Records from a dataset:
# # #
Definition tab : string := String (ascii_of_nat 9) "".
Definition instructions : list (string * string) :=
  [("cmp", "FLAGS = op0 - op1;"); ("cmn", "FLAGS = op0 + op1;"); ("tst", "FLAGS = op0 & op1;");
   ("cbz", "if (op0 == 0)\" +:+ tab +:+ "goto symbol;"); ("cbnz", "if (op0 != 0)\" +:+ tab +:+ "goto symbol;");
   ("b", "goto symbol;"); ("bl", "a1 = symbol(...);"); ("blx", "a1 = symbol(...);");
   ("add", "op0 = op1 + op2;"); ("addw", "op0 = op1 + op2;"); ("adc", "op0 = op1 + op2;");
   ("sub", "op0 = op1 - op2;"); ("subw", "op0 = op1 - op2;"); ("rsb", "op0 = op2 - op1;"); ("sbc", "op0 = op1 - op2;");
   ("asr", "op0 = op1 >> op2;"); ("asl", "op0 = op1 << op2;");
   ("mul", "op0 = op1 * op2;"); ("mla", "op0 = op1 * op2 + op3;"); ("mls", "op0 = op1 * op2 - op3;");
   ("umull", "op0 = (op2 * op3) << 32;\op1 = (op2 * op3) & 0xFFFFFFFF;");
   ("and", "op0 = op1 & op2;"); ("bic", "op0 = op1 & ~op2;"); ("eor", "op0 = op1 ^ op2;"); ("orr", "op0 = op1 | op2;");
   ("lsr", "op0 = op1 >> op2;"); ("lsl", "op0 = op1 << op2;");
   ("ubfx", "op0 = (op1 >> op2) & ((1 << op3) - 1);");
   ("rev", "op0 = __builtin_bswap32(op1);"); ("rev16", "op0 = __builtin_bswap16(op1);");
   ("mov", "op0 = op1;"); ("mvn", "op0 = ~op1;"); ("movt", "op0 = op10000 | op0;"); ("movw", "op0 = op1;");
   ("uxtb", "op0 = (uint8_t)op1;"); ("uxth", "op0 = (uint16_t)op1;"); ("sxtb", "op0 = (int8_t)op1;"); ("sxth", "op0 = (int16_t)op1;");
   ("ldr", "op0 = *(uint32_t *)(op1);"); ("ldrb", "op0 = *(uint8_t *)(op1);"); ("ldrsb", "op0 = *(int8_t *)(op1);");
   ("ldrh", "op0 = *(uint16_t *)(op1);"); ("ldrsh", "op0 = *(int16_t *)(op1);");
   ("ldrd", "op0 = *(uint32_t *)(op2);\op1 = *(uint32_t *)(op2 + 0x4);");
   ("str", "*(uint32_t *)(op1) = op0;"); ("strb", "*(uint8_t *)(op1) = op0;"); ("strsb", "*(int8_t *)(op1) = op0;");
   ("strh", "*(uint16_t *)(op1) = op0;"); ("strsh", "*(int16_t *)(op1) = op0;");
   ("strd", "*(uint32_t *)(op2) = op0;\*(uint32_t *)(op2 + 0x4) = op1;")]%string.
Definition instructions2 : list (string * string) :=
  [("add", "op0 = op0 + op1;"); ("sub", "op0 = op0 - op1;"); ("mul", "op0 = op0 * op1;");
   ("asr", "op0 = op0 >> op1;"); ("asl", "op0 = op0 << op1;");
   ("and", "op0 = op0 & op1;"); ("bic", "op0 = op0 & ~op1;"); ("eor", "op0 = op0 ^ op1;"); ("orr", "op0 = op0 | op1;");
   ("lsr", "op0 = op0 >> op1;"); ("lsl", "op0 = op0 << op1;")]%string.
# # #
#### Work task:
Copy out the full set of entries without altering anything.

#### Solved exercise:
Definition tab : string := String (ascii_of_nat 9) "".
Definition instructions : list (string * string) :=
  [("cmp", "FLAGS = op0 - op1;"); ("cmn", "FLAGS = op0 + op1;"); ("tst", "FLAGS = op0 & op1;");
   ("cbz", "if (op0 == 0)\" +:+ tab +:+ "goto symbol;"); ("cbnz", "if (op0 != 0)\" +:+ tab +:+ "goto symbol;");
   ("b", "goto symbol;"); ("bl", "a1 = symbol(...);"); ("blx", "a1 = symbol(...);");
   ("add", "op0 = op1 + op2;"); ("addw", "op0 = op1 + op2;"); ("adc", "op0 = op1 + op2;");
   ("sub", "op0 = op1 - op2;"); ("subw", "op0 = op1 - op2;"); ("rsb", "op0 = op2 - op1;"); ("sbc", "op0 = op1 - op2;");
   ("asr", "op0 = op1 >> op2;"); ("asl", "op0 = op1 << op2;");
   ("mul", "op0 = op1 * op2;"); ("mla", "op0 = op1 * op2 + op3;"); ("mls", "op0 = op1 * op2 - op3;");
   ("umull", "op0 = (op2 * op3) << 32;\op1 = (op2 * op3) & 0xFFFFFFFF;");
   ("and", "op0 = op1 & op2;"); ("bic", "op0 = op1 & ~op2;"); ("eor", "op0 = op1 ^ op2;"); ("orr", "op0 = op1 | op2;");
   ("lsr", "op0 = op1 >> op2;"); ("lsl", "op0 = op1 << op2;");
   ("ubfx", "op0 = (op1 >> op2) & ((1 << op3) - 1);");
   ("rev", "op0 = __builtin_bswap32(op1);"); ("rev16", "op0 = __builtin_bswap16(op1);");
   ("mov", "op0 = op1;"); ("mvn", "op0 = ~op1;"); ("movt", "op0 = op10000 | op0;"); ("movw", "op0 = op1;");
   ("uxtb", "op0 = (uint8_t)op1;"); ("uxth", "op0 = (uint16_t)op1;"); ("sxtb", "op0 = (int8_t)op1;"); ("sxth", "op0 = (int16_t)op1;");
   ("ldr", "op0 = *(uint32_t *)(op1);"); ("ldrb", "op0 = *(uint8_t *)(op1);"); ("ldrsb", "op0 = *(int8_t *)(op1);");
   ("ldrh", "op0 = *(uint16_t *)(op1);"); ("ldrsh", "op0 = *(int16_t *)(op1);");
   ("ldrd", "op0 = *(uint32_t *)(op2);\op1 = *(uint32_t *)(op2 + 0x4);");
   ("str", "*(uint32_t *)(op1) = op0;"); ("strb", "*(uint8_t *)(op1) = op0;"); ("strsb", "*(int8_t *)(op1) = op0;");
   ("strh", "*(uint16_t *)(op1) = op0;"); ("strsh", "*(int16_t *)(op1) = op0;");
   ("strd", "*(uint32_t *)(op2) = op0;\*(uint32_t *)(op2 + 0x4) = op1;")]%string.
Definition instructions2 : list (string * string) :=
  [("add", "op0 = op0 + op1;"); ("sub", "op0 = op0 - op1;"); ("mul", "op0 = op0 * op1;");
   ("asr", "op0 = op0 >> op1;"); ("asl", "op0 = op0 << op1;");
   ("and", "op0 = op0 & op1;"); ("bic", "op0 = op0 & ~op1;"); ("eor", "op0 = op0 ^ op1;"); ("orr", "op0 = op0 | op1;");
   ("lsr", "op0 = op0 >> op1;"); ("lsl", "op0 = op0 << op1;")]%string.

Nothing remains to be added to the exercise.